Author Shiloh Walker asked me some interesting questions the other day (and my answers will be appearing on her blog tomorrow.) Among them was one I didn't want to answer because I thought it couldn't be answered: What's the one book you think everybody, writer or not, should read?
Like saying you want world peace at a beauty pageant, the Holy Bible seems to be the default answer. But the Bible and I have our issues, and I feel it's simply not appropriate for everyone. So back to the drawing board. Shakespeare was next on my list, but he wrote plays, not books, and he can be difficult to understand. I came close to saying Canterbury Tales by Geoffrey Chaucer because I do think that illustrates the human character from soup to nuts, plus it's funny -- but also, not an easy read.
I finally turned around the question and thought what is it that I wish everyone would get from reading one book? And then I knew.
I read this book when I was quite young, probably too young to be exposed to the content, which is brutal. It's not a pleasant read, especially for writers. Even after you learn that the author actually lived it, you don't want to believe it. Thinking about it afterward made me cry a couple times and I even had some nightmares about it.

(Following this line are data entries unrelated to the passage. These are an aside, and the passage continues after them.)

(** * ColorManager: the terminal colour model of xterm.js

    A shallow embedding of [src/browser/ColorManager.ts]: the default ANSI
    palette, the colour-string validation through a one-pixel canvas, theme
    application and colour restoration, followed by the properties of the
    specification that were checked against it. *)

From Stdlib Require Import ZArith QArith Qround List String Ascii Bool Lia Lqa.
From Stdlib Require Import Strings.Byte.
Import ListNotations.
Local Open Scope Z_scope.

(** ** JavaScript values used by the file *)

(** A JS [number] in the arithmetic the source does on its own literals: an
    exact rational, or [NaN].  On the values formed there (a small integer
    divided by 36 or by 6, the literal 0.3 times 255) double arithmetic
    followed by [| 0] or [Math.round] gives the integer that exact
    arithmetic gives, so the rationals stand for the doubles; infinities
    never arise.  The numbers read out of text the host wrote are doubles
    proper, see [Double] below. *)
Inductive number : Type :=
  | Num (q : Q)
  | NaN.

Definition Qtrunc (q : Q) : Z := Z.quot (Qnum q) (Z.pos (Qden q)).

(** [ToInt32]: truncate, wrap to 32 bits, read as signed; [NaN] gives 0. *)
Definition int32 (z : Z) : Z := (z + 2 ^ 31) mod 2 ^ 32 - 2 ^ 31.

Definition ToInt32 (x : number) : Z :=
  match x with
  | Num q => int32 (Qtrunc q)
  | NaN => 0
  end.

(** [ToUint32], the effect of [x >>> 0]. *)
Definition uint32 (z : Z) : Z := z mod 2 ^ 32.

(** [a / b] on numbers that hold integers ([b] is a non-zero literal here). *)
Definition js_div (a b : Z) : number := Num (inject_Z a / inject_Z b).

(** [x % m] for a positive integer literal [m]: the remainder has the sign of
    the dividend, [x - m * trunc (x / m)]. *)
Definition js_rem (x : number) (m : Z) : number :=
  match x with
  | Num q => Num (q - inject_Z m * inject_Z (Qtrunc (q / inject_Z m)))
  | NaN => NaN
  end.

(** [x * k] for an integer literal [k]. *)
Definition js_mul (x : number) (k : Z) : number :=
  match x with
  | Num q => Num (q * inject_Z k)
  | NaN => NaN
  end.

(** [Math.round]: the nearest integer, ties towards +infinity. *)
Definition Math_round (x : number) : number :=
  match x with
  | Num q => Num (inject_Z (Qfloor (q + (1 # 2))))
  | NaN => NaN
  end.

(** *** Doubles

    The numbers [_parseColor] reads out of a serialised colour come from
    text the host wrote, so they are modelled as what they are, IEEE 754
    binary64 values: [NaN], the two infinities, and the finite values, each
    a sign and a magnitude.  A magnitude is the rational [m * 2 ^ e] of a
    53-bit [m] and an [e] from -1074 to 971; the two zeros are the
    magnitude 0 under either sign. *)
Module Double.

Inductive t : Type :=
  | NaN
  | Infinity (negative : bool)
  | Finite (negative : bool) (magnitude : Q).

(** [2 ^ k] for an integer [k] of either sign. *)
Definition pow2 (k : Z) : Q :=
  if 0 <=? k then inject_Z (2 ^ k) else 1 # Z.to_pos (2 ^ (- k)).

(** The integer nearest to [x], the even one of the two when [x] is half
    way between them. *)
Definition nearest_even (x : Q) : Z :=
  let f := Qfloor x in
  match (x - inject_Z f ?= 1 # 2)%Q with
  | Lt => f
  | Gt => f + 1
  | Eq => if Z.even f then f else f + 1
  end.

(** For [q > 0], the [k] with [2 ^ k <= q < 2 ^ (k + 1)]. *)
Definition ilog2 (q : Q) : Z :=
  let k := Z.log2 (Qnum q) - Z.log2 (Z.pos (Qden q)) in
  if Qle_bool (pow2 k) q then k else k - 1.

(** The exponent of the last place of the doubles around [q > 0]: 53
    significant bits, the subnormals ending at [2 ^ -1074]. *)
Definition ulp_exponent (q : Q) : Z := Z.max (ilog2 q - 52) (- 1074).

(** The Number value for the magnitude [q >= 0]: the double nearest to it,
    ties to the even significand; from [2 ^ 1024] on, an infinity. *)
Definition nearest (negative : bool) (q : Q) : t :=
  if Qnum q =? 0 then Finite negative 0
  else
    let e := ulp_exponent q in
    let m := nearest_even (q / pow2 e) in
    if Qle_bool (pow2 1024) (inject_Z m * pow2 e) then Infinity negative
    else Finite negative (Qred (inject_Z m * pow2 e)).

(** The number an integer literal of the source stands for. *)
Definition of_Z (z : Z) : t := nearest (z <? 0) (inject_Z (Z.abs z)).

(** The real number a finite double stands for. *)
Definition value (negative : bool) (magnitude : Q) : Q :=
  if negative then - magnitude else magnitude.

(** [x * y] *)
Definition mul (x y : t) : t :=
  match x, y with
  | NaN, _ | _, NaN => NaN
  | Infinity s, Infinity s' => Infinity (xorb s s')
  | Infinity s, Finite s' q | Finite s q, Infinity s' =>
      if Qnum q =? 0 then NaN else Infinity (xorb s s')
  | Finite s q, Finite s' q' => nearest (xorb s s') (q * q')
  end.

(** [Math.round(x)]: [x] itself when it is not finite; otherwise the
    integer nearest to it, the greater one at a tie; a result of zero
    keeps the sign of [x]. *)
Definition Math_round (x : t) : t :=
  match x with
  | Finite s q =>
      let n := Qfloor (value s q + (1 # 2)) in
      if n =? 0 then Finite s 0
      else Finite (n <? 0) (inject_Z (Z.abs n))
  | _ => x
  end.

(** [ToInt32], as applied by [<<] and [|]: 0 for [NaN] and the infinities,
    else truncate, wrap to 32 bits, read as signed. *)
Definition ToInt32 (x : t) : Z :=
  match x with
  | Finite s q => int32 (Qtrunc (value s q))
  | _ => 0
  end.

End Double.

Arguments Double.nearest : simpl never.
Arguments Double.mul : simpl never.
Arguments Double.Math_round : simpl never.
Arguments Double.ToInt32 : simpl never.

(** *** Strings *)

(** A string is the sequence of its code units, which are below 256 in
    this model.  [is_space]: the white space and line terminators among
    them, TAB to CR, the space and the no-break space. *)
Definition is_space (c : ascii) : bool :=
  let n := nat_of_ascii c in
  orb (orb (Nat.eqb n 32) (Nat.eqb n 160)) (andb (Nat.leb 9 n) (Nat.leb n 13)).

Fixpoint ltrim (s : string) : string :=
  match s with
  | String c r => if is_space c then ltrim r else s
  | EmptyString => EmptyString
  end.

Fixpoint string_rev_onto (s acc : string) : string :=
  match s with
  | String c r => string_rev_onto r (String c acc)
  | EmptyString => acc
  end.

Definition string_rev (s : string) : string := string_rev_onto s EmptyString.

Definition trim (s : string) : string :=
  string_rev (ltrim (string_rev (ltrim s))).

Definition digit_of (c : ascii) : option Z :=
  let n := nat_of_ascii c in
  if andb (Nat.leb 48 n) (Nat.leb n 57) then Some (Z.of_nat n - 48) else None.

So why would I want everyone to read a horrible book like that? Honestly, it made me grateful. Grateful for everything I had: the tiny room I shared with two sisters, the squashed peanut butter and jelly sandwich in my lunchbag, the hand-me-down clothes that were too big or too small, the cheap shoes that pinched my toes, even the dismal prospects waiting in my future. I didn't believe that I had anything of value in my life until I read this book, and then for the first time clearly saw and understood exactly how fortunate I was. That the few things I had, the things that had never before been good enough, were blessings that could so easily be taken away from me, along with my family, my home, and even my future.
In answering Shiloh's question I also realized I've never given anyone a copy of this book, which I intend to remedy right now. In comments to this post, name a book that changed how you think about yourself or anything (or if you've not yet read that one book, just toss your name in the hat) by midnight EST on Thursday, June 23, 2011. I will draw one name at random from everyone who participates and send the winner a copy of the book that I think everyone should read, and I will also grant the winner a BookWish*. This giveaway is open to everyone on the planet, even if you've won something at PBW in the past.
*A BookWish is any book of your choice available to order from an online bookseller, up to a maximum cost of $30.00 U.S. (I'll throw in whatever shipping is involved.)